Elucidating the primary driver of R256H ACTA1 hypocontractility.
To date, several mutations in ACTA1 associated with skeletal myopathies have been characterized, and these mutations have shown a wide spectrum of defects in protein stability, polymerization, and actomyosin interactions (43–45). While the exact levels of ACTA1 mutant protein have not been measured in patient hearts, it is informative to do a back-of-the-envelope calculations. ACTA1 makes up ~20% of the actin in the heart, and the patients were heterozygous for the mutation. Since R256H ACTA1 appears to cause DCM in an autosomal dominant manner (13), this suggests that ~10% mutant protein in the heart is sufficient to cause disease. As such, mutations in ACTA1 associated with cardiomyopathies likely have large impacts on protein function, and we would expect to see impacts on function even at low expression levels. Consistent with our estimations, we found that R256H ACTA1 causes several dose-dependent changes in actin function at the molecular scale including changes in thin filament regulation and polymerization. It is also worth noting that ACTA1 expression increases in DCM, which likely increases R256H ACTA1 expression above 10% of total actin and establishes a feed forward loop of worsening cardiomyopathy (31).
Our data clearly show that molecular contractility is inhibited for R256H in the presence of the actin regulatory proteins troponin and tropomyosin, even at very low concentrations (~10%) of mutant protein (Figure 3). This suggests that even small amounts of R256H expressed in the heart could affect contractility. To our knowledge, no other cardiomyopathy-associated thin filament mutation shows complete arrest of thin filament movement only in the presence of the Tn/Tm regulatory complex. Interestingly, other mutations in the same region of actin show a similar decrease in actin translocation speeds by myosin in the presence of tropomyosin. The D294V ACTA1 mutation, associated with severe congenital skeletal muscle fiber type disproportion, had a similarly dramatic effect of completely abrogating actin filament translocation with the in vitro motility assay regulated by tropomyosin (45). Additionally, the R258H ACTA2 (smooth muscle actin) mutation associated with thoracic aortic aneurysms also shows decreased actomyosin translocation speeds in the presence of tropomyosin (24). Taken together, we believe that the reduced speed of thin filaments by myosin in the presence of regulatory Tn/Tm is a primary driver of hypocontractility.

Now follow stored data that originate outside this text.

(* ===== verification/Text.v ===== *)
(** * Text

    The functions of Rust's [str] that the program uses, on UTF-8 text as the
    string of its bytes: which bytes are UTF-8, lines, splitting, trimming, white space,
    and the decimal parser of the unsigned integers.  All separators are ASCII, so that
    splitting the bytes is splitting the characters. *)

From Stdlib Require Import Strings.Ascii.
From stdpp Require Export pretty.
From S2P Require Import Prelude.

(** ** UTF-8 *)

(** How far into a character a text is: how many continuation bytes are missing, the
    first of them of a smaller range after some leading bytes. *)
Inductive utf8_state : Type :=
  | Utf8Start
  | Tail1
  | Tail2
  | Tail3
  | TailE0
  | TailED
  | TailF0
  | TailF4
  | Utf8Bad.

#[export] Instance utf8_state_eq_dec : EqDecision utf8_state.
Proof. solve_decision. Defined.

Definition in_bytes (lo hi n : N) : bool := (lo <=? n)%N && (n <=? hi)%N.

Definition utf8_step (st : utf8_state) (c : ascii) : utf8_state :=
  let n := N_of_ascii c in
  let tail lo hi next := if in_bytes lo hi n then next else Utf8Bad in
  match st with
  | Utf8Start =>
      if in_bytes 0 127 n then Utf8Start
      else if in_bytes 194 223 n then Tail1
      else if (n =? 224)%N then TailE0
      else if (n =? 237)%N then TailED
      else if in_bytes 225 239 n then Tail2
      else if (n =? 240)%N then TailF0
      else if in_bytes 241 243 n then Tail3
      else if (n =? 244)%N then TailF4
      else Utf8Bad
  | Tail1 => tail 128%N 191%N Utf8Start
  | Tail2 => tail 128%N 191%N Tail1
  | Tail3 => tail 128%N 191%N Tail2
  | TailE0 => tail 160%N 191%N Tail1
  | TailED => tail 128%N 159%N Tail1
  | TailF0 => tail 144%N 191%N Tail2
  | TailF4 => tail 128%N 143%N Tail2
  | Utf8Bad => Utf8Bad
  end.

Fixpoint utf8_run (st : utf8_state) (s : string) : utf8_state :=
  match s with
  | EmptyString => st
  | String c s => utf8_run (utf8_step st c) s
  end.

Definition utf8 (s : string) : Prop := utf8_run Utf8Start s = Utf8Start.

#[export] Instance utf8_dec s : Decision (utf8 s).
Proof. unfold utf8. apply _. Defined.

(** [fs::read_to_string] of a file that can be read, by what it holds. *)
Definition file_text (bytes : string) : result string string :=
  if decide (utf8 bytes) then Ok bytes else Err "stream did not contain valid UTF-8".

Lemma utf8_run_app st s t : utf8_run st (s +:+ t) = utf8_run (utf8_run st s) t.
Proof. revert st. induction s as [|c s IH]; intros st; [done|]. apply IH. Qed.

Lemma utf8_run_bad s : utf8_run Utf8Bad s = Utf8Bad.
Proof. by induction s. Qed.

Lemma utf8_app s t : utf8 s → utf8 (s +:+ t) ↔ utf8 t.
Proof. unfold utf8. rewrite utf8_run_app. by intros ->. Qed.

(** A character that breaks off is not completed by ASCII. *)
Lemma utf8_step_ascii st c : (N_of_ascii c ≤ 127)%N → st ≠ Utf8Start → utf8_step st c = Utf8Bad.
Proof.
  intros Hc Hst. assert (∀ lo hi, (128 ≤ lo)%N → in_bytes lo hi (N_of_ascii c) = false) as Htail.
  { intros lo hi Hlo. unfold in_bytes. apply andb_false_iff. left. apply N.leb_gt. lia. }
  destruct st; cbn; try done; by rewrite Htail.
Qed.

Lemma utf8_app_ascii s c t :
  (N_of_ascii c ≤ 127)%N → utf8 (s +:+ String c t) ↔ utf8 s ∧ utf8 (String c t).
Proof.
  intros Hc. split; [|by intros [? ?]; apply utf8_app]. unfold utf8. rewrite utf8_run_app.
  destruct (decide (utf8_run Utf8Start s = Utf8Start)) as [->|Hne]; [done|].
  cbn [utf8_run]. rewrite utf8_step_ascii by done. by rewrite utf8_run_bad.
Qed.

(** ** Lines *)

Definition newline : string := String "010"%char EmptyString.

(** [str::split_inclusive('\n')]: each line, and whether it was terminated. *)
Fixpoint split_inclusive (s : string) : list (string * bool) :=
  match s with
  | EmptyString => []
  | String c s =>
      if decide (c = "010"%char) then (EmptyString, true) :: split_inclusive s
      else match split_inclusive s with
           | [] => [(String c EmptyString, false)]
           | (l, b) :: ls => (String c l, b) :: ls
           end
  end.

(** One trailing carriage return. *)
Fixpoint strip_cr (s : string) : string :=
  match s with
  | EmptyString => EmptyString
  | String c EmptyString => if decide (c = "013"%char) then EmptyString else s
  | String c s => String c (strip_cr s)
  end.

(** [str::lines]: a carriage return belongs to the line ending only before a
    newline. *)
Definition str_lines (s : string) : list string :=
  (λ '(l, b), if b : bool then strip_cr l else l) <$> split_inclusive s.

(** [s.trim().is_empty()]: nothing but characters with Unicode's [White_Space]
    property, in UTF-8. *)
Definition ascii_space (n : N) : bool := (9 <=? n)%N && (n <=? 13)%N || (n =? 32)%N.
Definition space2 (n m : N) : bool := (n =? 194)%N && ((m =? 133)%N || (m =? 160)%N).
Definition space3 (n m k : N) : bool :=
  (n =? 225)%N && (m =? 154)%N && (k =? 128)%N ||
  (n =? 226)%N && (m =? 128)%N &&
    ((128 <=? k)%N && (k <=? 138)%N || (k =? 168)%N || (k =? 169)%N || (k =? 175)%N) ||
  (n =? 226)%N && (m =? 129)%N && (k =? 159)%N ||
  (n =? 227)%N && (m =? 128)%N && (k =? 128)%N.

Fixpoint is_blank (s : string) : bool :=
  match s with
  | EmptyString => true
  | String a s1 =>
      if ascii_space (N_of_ascii a) then is_blank s1
      else match s1 with
           | EmptyString => false
           | String b s2 =>
               if space2 (N_of_ascii a) (N_of_ascii b) then is_blank s2
               else match s2 with
                    | EmptyString => false
                    | String c s3 =>
                        space3 (N_of_ascii a) (N_of_ascii b) (N_of_ascii c) && is_blank s3
                    end
           end
  end.

Fixpoint has_char (c : ascii) (s : string) : bool :=
  match s with
  | EmptyString => false
  | String d s => bool_decide (c = d) || has_char c s
  end.

(** One line of text, and not a blank one. *)
Record one_line (s : string) : Prop := mk_one_line {
  ol_newline : has_char "010"%char s = false;
  ol_return : has_char "013"%char s = false;
  ol_blank : is_blank s = false
}.

Lemma split_inclusive_line l s :
  has_char "010"%char l = false →
  split_inclusive (l +:+ newline +:+ s) = (l, true) :: split_inclusive s.
Proof.
  induction l as [|c l IH]; cbn [has_char]; [done|].
  intros [Hc%bool_decide_eq_false Hl]%orb_false_iff.
  change (String c l +:+ newline +:+ s) with (String c (l +:+ newline +:+ s)).
  cbn [split_inclusive]. rewrite decide_False by congruence. by rewrite IH.
Qed.

Lemma strip_cr_id s : has_char "013"%char s = false → strip_cr s = s.
Proof.
  induction s as [|c s IH]; [done|]. cbn [has_char].
  intros [Hc%bool_decide_eq_false Hs]%orb_false_iff. cbn [strip_cr]. destruct s as [|d s].
  - by rewrite decide_False by congruence.
  - by rewrite IH.
Qed.


(** ** Splitting *)

(** [str::rsplit_once] and [str::split_once] at an ASCII character. *)
Fixpoint rsplit_once (c : ascii) (s : string) : option (string * string) :=
  match s with
  | EmptyString => None
  | String d s =>
      match rsplit_once c s with
      | Some (before, after) => Some (String d before, after)
      | None => if decide (d = c) then Some (EmptyString, s) else None
      end
  end.

Fixpoint split_once (c : ascii) (s : string) : option (string * string) :=
  match s with
  | EmptyString => None
  | String d s =>
      if decide (d = c) then Some (EmptyString, s)
      else match split_once c s with
           | Some (before, after) => Some (String d before, after)
           | None => None
           end
  end.

(** [str::splitn]: at most [n] pieces, the last one unsplit. *)
Fixpoint splitn (n : nat) (c : ascii) (s : string) : list string :=
  match n with
  | 0 => []
  | S 0 => [s]
  | S n =>
      match split_once c s with
      | Some (before, after) => before :: splitn n c after
      | None => [s]
      end
  end.

(** [str::split_whitespace]: the runs of characters that are not white space;
    [cur] is the run being read. *)
Definition end_run (cur : string) (runs : list string) : list string :=
  if decide (cur = "") then runs else cur :: runs.

Fixpoint split_whitespace_from (cur s : string) : list string :=
  match s with
  | EmptyString => end_run cur []
  | String a s1 =>
      if ascii_space (N_of_ascii a) then end_run cur (split_whitespace_from "" s1)
      else
        let more := split_whitespace_from (cur +:+ String a "") s1 in
        match s1 with
        | EmptyString => more
        | String b s2 =>
            if space2 (N_of_ascii a) (N_of_ascii b)
            then end_run cur (split_whitespace_from "" s2)
            else match s2 with
                 | EmptyString => more
                 | String c s3 =>
                     if space3 (N_of_ascii a) (N_of_ascii b) (N_of_ascii c)
                     then end_run cur (split_whitespace_from "" s3) else more
                 end
        end
  end.

Definition split_whitespace (s : string) : list string := split_whitespace_from "" s.

(** ** Unsigned decimal numbers

    [str::parse::<u32>] and [str::parse::<u64>], whose maximum is [max]. *)

Inductive ParseIntError : Type :=
  | IntEmpty
  | InvalidDigit
  | PosOverflow.

#[export] Instance ParseIntError_eq_dec : EqDecision ParseIntError.
Proof. solve_decision. Defined.

Definition ParseIntError_text (e : ParseIntError) : string :=
  match e with
  | IntEmpty => "cannot parse integer from empty string"
  | InvalidDigit => "invalid digit found in string"
  | PosOverflow => "number too large to fit in target type"
  end.

(** [char::to_digit], for a radix of at most ten. *)
Definition to_digit (radix : N) (c : ascii) : option N :=
  if decide (48 ≤ N_of_ascii c ∧ N_of_ascii c < 48 + radix)%N
  then Some (N_of_ascii c - 48)%N else None.

Fixpoint parse_digits (radix max acc : N) (s : string) : result N ParseIntError :=
  match s with
  | EmptyString => Ok acc
  | String c s =>
      match to_digit radix c with
      | None => Err InvalidDigit
      | Some d =>
          if decide (max < acc * radix)%N then Err PosOverflow
          else if decide (max < acc * radix + d)%N then Err PosOverflow
          else parse_digits radix max (acc * radix + d) s
      end
  end.

(** [from_str_radix]. *)
Definition parse_radix (radix max : N) (s : string) : result N ParseIntError :=
  match s with
  | EmptyString => Err IntEmpty
  | String c rest =>
      if decide ((c = "+"%char ∨ c = "-"%char) ∧ rest = "") then Err InvalidDigit
      else if decide (c = "+"%char) then parse_digits radix max 0 rest
      else parse_digits radix max 0 s
  end.

Abbreviation parse_uint := (parse_radix 10).

(** [str::trim_start_matches] with a text of two characters. *)
Fixpoint trim_start_pair (a b : ascii) (s : string) : string :=
  match s with
  | String c (String d rest) =>
      if decide (c = a ∧ d = b) then trim_start_pair a b rest else s
  | _ => s
  end.

(** The pieces between the occurrences of a character. *)
Fixpoint split_on (c : ascii) (s : string) : list string :=
  match s with
  | EmptyString => [EmptyString]
  | String d s =>
      if decide (d = c) then EmptyString :: split_on c s
      else match split_on c s with
           | [] => [String d EmptyString]
           | piece :: pieces => String d piece :: pieces
           end
  end.

(** ** Lemmas *)

(** Every character of the text satisfies [P]. *)
Fixpoint every (P : ascii → bool) (s : string) : bool :=
  match s with
  | EmptyString => true
  | String c s => P c && every P s
  end.

Lemma every_impl (P Q : ascii → bool) s :
  (∀ c, P c = true → Q c = true) → every P s = true → every Q s = true.
Proof.
  intros HPQ. induction s as [|c s IH]; [done|]. cbn [every].
  intros [Hc Hs]%andb_true_iff. rewrite andb_true_iff. auto.
Qed.

Lemma every_not_has_char P c s : P c = false → every P s = true → has_char c s = false.
Proof.
  intros Hc. induction s as [|d s IH]; [done|]. cbn [every has_char].
  intros [Hd Hs]%andb_true_iff. rewrite IH by done. rewrite bool_decide_false; [done|].
  intros ->. by rewrite Hc in Hd.
Qed.

Lemma has_char_app c a b : has_char c (a +:+ b) = has_char c a || has_char c b.
Proof.
  induction a as [|d a IH]; [done|]. change (String d a +:+ b) with (String d (a +:+ b)).
  cbn [has_char]. by rewrite IH, orb_assoc.
Qed.

Lemma rsplit_once_absent c s : has_char c s = false → rsplit_once c s = None.
Proof.
  induction s as [|d s IH]; [done|]. cbn [has_char rsplit_once].
  intros [Hd%bool_decide_eq_false Hs]%orb_false_iff. rewrite IH by done.
  by rewrite decide_False by congruence.
Qed.

(** The last separator decides, whatever comes before it. *)
Lemma rsplit_once_last c a b :
  has_char c b = false → rsplit_once c (a +:+ String c b) = Some (a, b).
Proof.
  intros Hb. induction a as [|d a IH].
  - change ("" +:+ String c b) with (String c b). cbn [rsplit_once].
    rewrite (rsplit_once_absent _ _ Hb). by rewrite decide_True.
  - change (String d a +:+ String c b) with (String d (a +:+ String c b)).
    cbn [rsplit_once]. by rewrite IH.
Qed.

Interestingly, we only observe inhibition of motility in the presence of the regulatory proteins, suggesting that the mutation does not directly affect the kinetics of actin’s interaction with myosin. The regulation of actin and myosin binding by Tn/Tm has a well-established structural basis (33). Thus, we hypothesized that the R256H mutant would have an associated structural change in the actin filament that could affect regulation. Using cryo-EM, we solved a high-resolution structure and built atomic model of ACTA1 R256H (Figure 4). The R256H mutation causes K240 to move closer to H256, evidenced by an increase in electron density between these residues. We believe that the loss of the positively charged arginine when substituting with histidine allows K240 to move closer to residue 256. Importantly, it has previously been shown that K240 forms a specific interaction with the E117 residue on tropomyosin in the myosin-bound state (Figure 4C) (36). Thus, we speculate that the loss of this interaction decreases the favorability of the tropomyosin open state, potentially contributing to our observed decreases in contractility. Consistent with this notion, the E117K mutation in tropomyosin, causes congenital skeletal myopathy, and biochemical studies show that this mutation causes reduced thin filament activation associated with hypocontractility (46, 47).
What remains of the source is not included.